### What to work on
From the entries below, gather each line containing the word "other".

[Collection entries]

----

Lemma drop_duplicates_from_count (k : string * string) (df : DataFrame) :
  forall seen,
    count_key k (drop_duplicates_from seen df) =
    if existsb (key_eqb k) seen then 0%nat
    else if has_key k df then 1%nat else 0%nat.
Proof.
  induction df as [| x df IH]; intros seen; simpl.
  - destruct (existsb (key_eqb k) seen); reflexivity.
  - destruct (existsb (key_eqb (dedup_key x)) seen) eqn:Hx.
    + rewrite IH. destruct (existsb (key_eqb k) seen) eqn:Hk; [reflexivity |].
      destruct (key_eqb_spec (dedup_key x) k) as [Heq | Hne]; [| reflexivity].
      rewrite Heq in Hx. congruence.
    + unfold count_key in *. simpl.
      destruct (key_eqb_spec (dedup_key x) k) as [Heq | Hne]; simpl.
      * rewrite IH. simpl. rewrite <- Heq, key_eqb_refl. simpl.
        rewrite Hx. reflexivity.
      * rewrite IH. simpl.
        destruct (key_eqb_spec k (dedup_key x)); [congruence |]. reflexivity.
Qed.

Lemma drop_duplicates_nil_iff (df : DataFrame) : drop_duplicates df = [] <-> df = [].
Proof.
  split; [| intros ->; reflexivity].
  destruct df as [| x df]; [reflexivity |]. unfold drop_duplicates. simpl. discriminate.
Qed.



Lemma drop_duplicates_from_app (f g : DataFrame) :
  forall seen,
    drop_duplicates_from seen (f ++ g)%list
    = (drop_duplicates_from seen f ++ drop_duplicates_from (seen_after seen f) g)%list.
Proof.
  induction f as [| r f IH]; intros seen; simpl; [reflexivity |].
  destruct (existsb (key_eqb (dedup_key r)) seen); simpl; rewrite IH; reflexivity.
Qed.
Lemma sanitize_message_ok m :
  message_ok m = true -> exists m', sanitize_message m = Some m'.
Proof.
  unfold message_ok, sanitize_message.
  destruct (Js.prop m "content") as [c|]; [|discriminate].
  intros H.
  assert (exists c', sanitize_content c = Some c') as [c' ->].
  { destruct c; simpl; eauto.
    rewrite (filter_parts_ok _ H). destruct (_ || _)%bool; eauto. }
  eauto.
Qed.

Lemma map_messages_spec ms out :
  map_messages ms = Some out -> Forall2 message_spec ms out.
Proof.
  revert out. induction ms as [|m ms IH]; simpl; intros out H.
  - injection H as <-. constructor.
  - destruct (sanitize_message m) as [m'|] eqn:Em; [|discriminate].
    destruct (map_messages ms) as [r|]; [|discriminate].
    injection H as <-. constructor; [now apply sanitize_message_spec|now apply IH].
Qed.

Lemma map_messages_ok ms :
  forallb message_ok ms = true -> exists out, map_messages ms = Some out.
Proof.
  induction ms as [|m ms IH]; simpl; intros H; [eauto|].
  apply andb_true_iff in H as [Hm Hms].
  destruct (sanitize_message_ok m Hm) as [m' ->].
  destruct (IH Hms) as [r ->]. eauto.
Qed.

End SanitizeFacts.

Section SanitizeClaim.
Import Sanitize SanitizeFacts.


(** C8, as amended. For every messages array on which the callbacks do not
    throw, [sanitizeMessages] returns one message per input message; each
    has the properties of the input message with [content] replaced
    ([message_spec]): a blank string becomes ["."], an array loses its text
    parts with empty or blank text and gains [{type:"text", text:"."}] when
    no text part is left, any other content is passed through unchanged,
    and every other key keeps its value. When the content is a string or an
    array, the returned content has a non-empty text part. *)
Theorem sanitized_messages_have_text (ms : list jsval) :
  forallb message_ok ms = true ->
  exists out,
    sanitizeMessages (JArr ms) = Some (JArr out)
    /\ Forall2 (fun m m' =>
                  message_spec m m'
                  /\ (text_shaped (content_of m) = true ->
                      has_text (content_of m') = true)) ms out.
Proof.
  intros Hok. destruct (map_messages_ok ms Hok) as [out Hout].
  exists out. split; [simpl; now rewrite Hout|].
  apply map_messages_spec in Hout.
  induction Hout as [|m m' ms out Hm _ IH]; constructor.
  - split; [exact Hm|]. intros Hshape.
    destruct Hm as (fs' & -> & Hc & _). unfold content_of at 1. simpl.
    apply (content_spec_has_text _ _ Hc).
    destruct (content_of m); try discriminate; reflexivity.
  - apply IH. simpl in Hok. now apply andb_true_iff in Hok as [_ ?].
Qed.

Lemma sanitized_messages_have_text_witness :
  exists out,
    sanitizeMessages
      (JArr [JObj [("role", JStr "user"); ("content", JStr "  ")];
             JObj [("role", JStr "user");
                   ("content", JArr [JObj [("type", JStr "text"); ("text", JStr "")]])]])
    = Some (JArr out)
    /\ Forall2 (fun m m' =>
                  message_spec m m'
                  /\ (text_shaped (content_of m) = true ->
                      has_text (content_of m') = true))
         [JObj [("role", JStr "user"); ("content", JStr "  ")];
          JObj [("role", JStr "user");
                ("content", JArr [JObj [("type", JStr "text"); ("text", JStr "")]])]]
         out.
Proof.
  apply (sanitized_messages_have_text
           [JObj [("role", JStr "user"); ("content", JStr "  ")];
            JObj [("role", JStr "user");
                  ("content", JArr [JObj [("type", JStr "text"); ("text", JStr "")]])]]).
  reflexivity.
Defined.

(** C8 as stated fails on a content that is neither a string nor an array:
    the message [{role:"user", content:null}] is returned as it is, with no
    text part. *)
Lemma sanitize_passes_null_content :
  sanitizeMessages (JArr [JObj [("role", JStr "user"); ("content", JNull)]])
  = Some (JArr [JObj [("role", JStr "user"); ("content", JNull)]])
  /\ has_text (content_of (JObj [("role", JStr "user"); ("content", JNull)])) = false.
Proof. split; reflexivity. Qed.

End SanitizeClaim.

(** ** The store *)

Module KVFacts.

Section Store.
Context {V : Type}.
Implicit Type t : gmap string (V * Z).

Lemma get_set_eq t now k v : KV.get (KV.set t now k v) now k = Some v.
Proof.
  unfold KV.get, KV.set, KV.set_ttl. rewrite lookup_insert_eq.
  unfold KV.TTL_MS. destruct (Z.ltb_spec now (now + 20 * 60 * 1000)); [reflexivity|lia].
Qed.

Lemma get_set_ne t now k k' v :
  k <> k' -> KV.get (KV.set t now k v) now k' = KV.get t now k'.
Proof.
  intros Hne. unfold KV.get, KV.set, KV.set_ttl. now rewrite lookup_insert_ne.
Qed.

Lemma get_Some t now k v :
  KV.get t now k = Some v <-> exists exp, t !! k = Some (v, exp) /\ now < exp.
Proof.
  unfold KV.get. destruct (t !! k) as [[v' exp]|]; split.
  - destruct (Z.ltb_spec now exp); [|discriminate]. intros [= ->]. eauto.
  - intros (exp' & [= -> ->] & H). destruct (Z.ltb_spec now exp'); [reflexivity|lia].
  - discriminate.
  - intros (? & ? & _). discriminate.
Qed.

End Store.

(** *** Matching *)

Lemma match_star k : KV.glob_st KV.GNormal "*" k = true.
Proof.
  cbn [KV.glob_st]. cbn [Ascii.eqb Bool.eqb].
  induction k as [|c k IH]; [reflexivity|].
  cbn [KV.glob_st Str.is_empty orb]. exact IH.
Qed.

Lemma match_cons_plain c p k :
  Ascii.eqb c "*" = false -> Ascii.eqb c "?" = false -> Ascii.eqb c "[" = false ->
  KV.glob_st KV.GNormal (String c p) k
  = match k with
    | EmptyString => false
    | String d k' => (Ascii.eqb c d && KV.glob_st KV.GNormal p k')%bool
    end.
Proof.
  intros H1 H2 H3. cbn [KV.glob_st]. rewrite H1, H2, H3.
  reflexivity.
Qed.

Lemma match_plain_prefix p k :
  KV.plain p = true -> KV.glob_st KV.GNormal (p ++ "*") k = String.prefix p k.
Proof.
  revert k. induction p as [|c p IH]; intros k Hp.
  - rewrite StrFacts.append_nil_l, StrFacts.prefix_nil. apply match_star.
  - cbn [KV.plain] in Hp.
    repeat (apply andb_true_iff in Hp as [Hp ?]).
    rewrite StrFacts.append_cons.
    rewrite match_cons_plain by now apply negb_true_iff.
    destruct k as [|d k]; [reflexivity|].
    rewrite StrFacts.prefix_cons. now rewrite IH.
Qed.

Lemma match_plain_refl p :
  KV.plain p = true -> KV.glob_st KV.GNormal p p = true.
Proof.
  induction p as [|c p IH]; intros Hp; [reflexivity|].
  cbn [KV.plain] in Hp.
  repeat (apply andb_true_iff in Hp as [Hp ?]).
  rewrite match_cons_plain by now apply negb_true_iff.
  rewrite Ascii.eqb_refl. now apply IH.
Qed.

(** *** Texts cut at the first NUL *)

Lemma c_str_app_free p s :
  KV.nul_free p = true -> KV.c_str (p ++ s) = p ++ KV.c_str s.
Proof.
  induction p as [|c p IH]; intros Hp.
  - now rewrite !StrFacts.append_nil_l.
  - cbn [KV.nul_free] in Hp. apply andb_true_iff in Hp as [Hc Hp].
    apply negb_true_iff in Hc.
    rewrite !StrFacts.append_cons. cbn [KV.c_str]. rewrite Hc.
    now rewrite IH.
Qed.

Lemma c_str_app_nul p s :
  KV.nul_free p = false -> KV.c_str (p ++ s) = KV.c_str p.
Proof.
  induction p as [|c p IH]; intros Hp; [discriminate|].
  rewrite StrFacts.append_cons. cbn [KV.c_str KV.nul_free] in *.
  destruct (Ascii.eqb c "000"); [reflexivity|].
  cbn [negb andb] in Hp. now rewrite IH.
Qed.

Lemma prefix_c_str p k :
  KV.nul_free p = true -> String.prefix p (KV.c_str k) = String.prefix p k.
Proof.
  revert k. induction p as [|c p IH]; intros k Hp.
  - now rewrite !StrFacts.prefix_nil.
  - cbn [KV.nul_free] in Hp. apply andb_true_iff in Hp as [Hc Hp].
    apply negb_true_iff in Hc.
    destruct k as [|d k]; [reflexivity|]. cbn [KV.c_str].
    destruct (Ascii.eqb d "000") eqn:Hd.
    + apply Ascii.eqb_eq in Hd as ->. rewrite StrFacts.prefix_cons, Hc.
      reflexivity.
    + rewrite !StrFacts.prefix_cons. now rewrite IH.
Qed.

Lemma c_str_prefix p k :
  KV.nul_free p = false -> String.prefix p k = true ->
  KV.c_str k = KV.c_str p.
Proof.
  revert k. induction p as [|c p IH]; intros k Hp Hk; [discriminate|].
  destruct k as [|d k]; [discriminate|].
  rewrite StrFacts.prefix_cons in Hk. apply andb_true_iff in Hk as [Hc Hk].
  apply Ascii.eqb_eq in Hc as <-.
  cbn [KV.c_str KV.nul_free] in *.
  destruct (Ascii.eqb c "000"); [reflexivity|].
  cbn [negb andb] in Hp. now rewrite (IH k).
Qed.

Lemma plain_c_str p : KV.plain p = true -> KV.plain (KV.c_str p) = true.
Proof.
  induction p as [|c p IH]; intros Hp; [reflexivity|].
  cbn [KV.plain] in Hp.
  repeat (apply andb_true_iff in Hp as [Hp ?]).
  cbn [KV.c_str]. destruct (Ascii.eqb c "000"); [reflexivity|].
  cbn [KV.plain]. rewrite IH by assumption.
  now repeat (apply andb_true_iff; split).
Qed.

Lemma nul_free_app s t :
  KV.nul_free (s ++ t) = (KV.nul_free s && KV.nul_free t)%bool.
Proof.
  induction s as [|c s IH]; [reflexivity|].
  rewrite StrFacts.append_cons. cbn [KV.nul_free]. rewrite IH.
  now rewrite !andb_assoc.
Qed.

(** With a plain prefix that holds no NUL, [prefix + '*'] selects the keys
    that start with the prefix. *)
Lemma glob_plain_prefix p k :
  KV.plain p = true -> KV.nul_free p = true ->
  KV.glob (p ++ "*") k = String.prefix p k.
Proof.
  intros Hp Hn. unfold KV.glob.
  rewrite c_str_app_free by exact Hn.
  change (KV.c_str "*") with "*".
  rewrite match_plain_prefix by exact Hp.
  now apply prefix_c_str.
Qed.

(** With any plain prefix, the keys that start with the prefix are among
    those that [prefix + '*'] selects. *)
Lemma glob_own_prefix p k :
  KV.plain p = true -> String.prefix p k = true ->
  KV.glob (p ++ "*") k = true.
Proof.
  intros Hp Hk. destruct (KV.nul_free p) eqn:Hn.
  - now rewrite glob_plain_prefix.
  - unfold KV.glob. rewrite c_str_app_nul by exact Hn.
    rewrite (c_str_prefix p k Hn Hk).
    now apply match_plain_refl, plain_c_str.
Qed.

Lemma plain_app s t : KV.plain (s ++ t) = (KV.plain s && KV.plain t)%bool.
Proof.
  induction s as [|c s IH]; [reflexivity|].
  rewrite StrFacts.append_cons. cbn [KV.plain]. rewrite IH.
  now rewrite !andb_assoc.
Qed.

End KVFacts.

(** ** Keys *)

Module KeyFacts.
Import Coordinator Str.
(** * ITT localization validator: timecodes, cue extraction, comparison

    A shallow embedding of the validation engine of [streamlit_app.py]
    ([extract_itt_data], [timecode_to_frames], [check_timecode_overlap],
    [compare_files], [generate_corrected_itt]) and of the script that
    builds the page from them, together with the properties its
    specification states about it and further properties of the code.

    Text is modelled as a list of 8-bit characters holding the UTF-8
    encoding of the Python [str].  The literal parts of the patterns are
    pure ASCII, so matching them on the encoding and on code points
    agree; where the program works on characters ([\d] of the pattern,
    and [int], which take the decimal digits and the white space of every
    script) the model reads a character from its encoding.  The decimal
    digits and the white space are those of Unicode 14.0, the character
    database of CPython 3.11.  The length limit that recent interpreters
    put on the argument of [int] is a setting of the interpreter and is
    not modelled. *)

From Stdlib Require Import ZArith Ascii String Bool Arith Lia Btauto List.
From Equations Require Import Equations.
Import ListNotations.

Local Open Scope char_scope.
Local Open Scope Z_scope.

(** ** Text *)

Definition str := list ascii.

(** String literals; a double quote is written [dq], a line feed [nl]. *)
Definition lit (s : string) : str := list_ascii_of_string s.

Definition dq : ascii := "034".
Definition nl : ascii := "010".

(** ** Exceptions *)

Inductive exn : Type :=
| ValueError
| IndexError
| UnicodeDecodeError.

Inductive result (A : Type) : Type :=
| Ok (a : A)
| Raise (e : exn).

Arguments Ok {A} a.
Arguments Raise {A} e.

Definition bind {A B : Type} (r : result A) (k : A -> result B) : result B :=
  match r with
  | Ok a => k a
  | Raise e => Raise e
  end.

Notation "x <- r ;; k" := (bind r (fun x => k))
  (at level 61, r at next level, right associativity).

----

### Solution below
    no text part is left, any other content is passed through unchanged,
    and every other key keeps its value. When the content is a string or an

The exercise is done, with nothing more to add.